**TASK BRIEF**
Of the material below, the lines to be retyped are those from the line containing "l; (split; [done|]);" through the line containing "destruct (release_keeps g_thread_cnt", inclusive; reproduce them exactly.

**INPUT FOR THIS TASK**
Lemma release_ok sy f t r lt :
  locks_ok sy f -> (r, lt) ∈ held (f t) \/ (r, lt) ∈ wanted (f t) ->
  exists l rc l' fl', sys_rows sy !! r = Some l /\ lock_release t l (sys_ready sy) = Some (rc, l', fl') /\
    keeps l l' t /\ t ∉ txns (entries l') /\
    sys_ok g_thread_cnt CC_ALG (mkLockSys (<[r := l']> (sys_rows sy)) fl' (sys_ts sy)).
Proof using Hg.
  intros I Hin.
  assert (exists l, sys_rows sy !! r = Some l /\ t ∈ txns (entries l)) as (l & Hl & He).
  { destruct Hin as [(l & Hl & Ho)%(i_held _ _ I)|(l & Hl & Ho)%(i_wanted _ _ I)]; exists l; (split; [done|]);
      apply elem_of_txns; exists (mkLockEntry lt t); (split; [|done]); [|exact Ho].
    unfold entries. apply elem_of_app. by left. }
  destruct (release_keeps g_thread_cnt Hg t l (sys_ready sy)) as (rc & l' & fl' & Hr & Hk & Hni);
    [eapply sys_row_ok; [apply (i_sys _ _ I)|done]|done|].
  exists l, rc, l', fl'. split_and!; [done..|].
  eapply (lock_step_ok g_thread_cnt (fun _ => 0) CC_ALG); [done|apply (i_sys _ _ I)|].
  eapply RowLock.step_release; [done| |done]. by exists l.
Qed.

Lemma get_ok sy f t r lt l rc ids l' fl' :
  locks_ok sy f -> t_pc (f t) = Running -> r ∉ map a_row (accesses (f t)) ->
  (t < g_thread_cnt)%nat -> lt <> LOCK_NONE -> sys_rows sy !! r = Some l ->
  lock_get g_thread_cnt (sys_ts sy) get_txn_id CC_ALG lt t l (sys_ready sy) = Some (rc, ids, l', fl') ->
  t ∉ txns (entries l) /\ keeps l l' t /\
  sys_ok g_thread_cnt CC_ALG (mkLockSys (<[r := l']> (sys_rows sy)) fl' (sys_ts sy)) /\
  match rc with
  | RCOK => mkLockEntry lt t ∈ owners l'
  | WAIT => mkLockEntry lt t ∈ entries l'
  | Abort => l' = l
  | _ => False
  end.
Proof using Hg.
  intros I Hpc Hr Ht Hlt Hl Hget.
  assert (t ∉ txns (entries l)) as Hni.
  { intros He. pose proof (i_only _ _ I _ _ _ Hl He) as Ho. unfold held, wanted in Ho.
    rewrite Hpc, !app_nil_r, map_map in Ho. by apply Hr. }
  destruct (get_keeps g_thread_cnt _ _ _ Hg _ _ _ _ _ _ _ _
    (sys_row_ok _ _ _ (i_sys _ _ I) _ _ Hl) Hlt Ht Hni Hget) as [Hk Hrc].
  split_and!; [done|done| |done].
  eapply (lock_step_ok g_thread_cnt get_txn_id CC_ALG); [done|apply (i_sys _ _ I)|].
  eapply RowLock.step_get; [done..| |by intros (l0 & Hl0 & ?); simplify_eq|done].
  eapply not_waiting; [done|]. unfold wanted. by rewrite Hpc.
Qed.

Lemma tpl_get_row t type r s s' :
  get_row g_thread_cnt get_txn_id CC_ALG MAX_ROW_PER_TXN t type r s = Some s' -> inv s -> inv s'.
Proof using Hg.
  unfold get_row. intros H [I J]. destruct (t_pc (tx s t)) eqn:Ep; try done.
  assert (cleaning (tx s t) = false) as Hcl by (unfold cleaning; by rewrite Ep).
  assert (held (tx s t) = map (fun a => (a_row a, lock_of (a_type a))) (accesses (tx s t)))
    as Hheld by (unfold held; by rewrite Ep, app_nil_r).
  assert (wanted (tx s t) = []) as Hw by (unfold wanted; by rewrite Ep).
  destruct (_ <=? _)%nat.
  { injection H as <-. split; [|by apply data_pc]. apply locks_tx; [done| | |].
    - intros r0 lt. unfold held. simpl. rewrite app_nil_r, <- Hheld. apply (i_held _ _ I).
    - unfold wanted. simpl. by intros r0 lt ?%not_elem_of_nil.
    - rewrite Hw, Hheld. unfold held, wanted. simpl. by rewrite !app_nil_r. }
  inv_assert. destruct (sys_rows (sys s) !! r) as [l|] eqn:Hl; [|done].
  destruct (lock_get _ _ _ _ _ _ _ _) as [[[[rc ids] l'] fl']|] eqn:Hget; [|done].
  rename H1 into Hr. apply Nat.ltb_lt in H0 as Ht.
  destruct (get_ok _ _ _ _ _ _ _ _ _ _ I Ep Hr Ht (lock_of_ne type) Hl Hget) as (Hni & Hk & Hs & Hrc).
  assert (NoDup (map fst (held (tx s t)))) as Hnd.
  { pose proof (i_nodup _ _ I t) as Hn. by rewrite Hw, app_nil_r in Hn. }
  assert (r ∉ map fst (held (tx s t))) as Hrh by (by rewrite Hheld, map_map).
  assert (forall r0 lt, (r0, lt) ∈ held (tx s t) -> r0 <> r) as Hne.
  { intros r0 lt Hin ->. apply Hrh. apply list_elem_of_In, in_map_iff. exists (r, lt).
    split; [done|by apply list_elem_of_In]. }
  assert (forall sy' p, (forall r0 l0, sys_rows sy' !! r0 = Some l0 -> is_Some (sys_rows (sys s) !! r0)) ->
    cleaning (set_pc p (tx s t)) = false -> data_ok sy' (db s) (upd (tx s) t (set_pc p (tx s t))) (log s))
    as Hdata by (intros sy' p ? ?; apply (data_sys (sys s)); [by apply data_pc|done]).
  assert (forall p, held (set_pc p (tx s t)) =
    held (tx s t) ++ match p with Locked type r => [(r, lock_of type)] | _ => [] end) as Hset
    by (intros p; by rewrite Hheld).
  assert (forall p, wanted (set_pc p (tx s t)) =
    match p with Waiting type r | GivingUp type r => [(r, lock_of type)] | _ => [] end) as Hwset by done.
  assert (NoDup (map fst (held (tx s t)) ++ [r])) as Hnd'.
  { apply NoDup_app. split_and!; [done| |apply NoDup_singleton]. by intros r0 Hin ->%list_elem_of_singleton. }
  destruct rc; try done; injection H as <-; (split; [|apply Hdata; [by apply insert_row_dom with l|done]]);
    (apply locks_row with l; simpl; [done..| | | | |]); rewrite ?Hset, ?Hwset, ?Hw, ?app_nil_r, ?map_app; simpl.
  - intros r0 lt. rewrite elem_of_app, list_elem_of_singleton.
    intros [Hin|[= -> ->]]; [left; eauto|by right].
  - by intros r0 lt ?%not_elem_of_nil.
  - intros _. apply elem_of_app. right. by left.
  - intros r0 _ Hin. apply elem_of_app. by left.
  - done.
  - intros r0 lt Hin. left. eauto.
  - by intros r0 lt ?%not_elem_of_nil.
  - by subst l'.
  - done.
  - done.
  - intros r0 lt Hin. left. eauto.
  - intros r0 lt [= -> ->]%list_elem_of_singleton. done.
  - intros _. apply elem_of_app. right. by left.
  - intros r0 _ Hin. apply elem_of_app. by left.
  - done.
Qed.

**OUTPUT BELOW**
  { destruct Hin as [(l & Hl & Ho)%(i_held _ _ I)|(l & Hl & Ho)%(i_wanted _ _ I)]; exists l; (split; [done|]);
      apply elem_of_txns; exists (mkLockEntry lt t); (split; [|done]); [|exact Ho].
    unfold entries. apply elem_of_app. by left. }
  destruct (release_keeps g_thread_cnt Hg t l (sys_ready sy)) as (rc & l' & fl' & Hr & Hk & Hni);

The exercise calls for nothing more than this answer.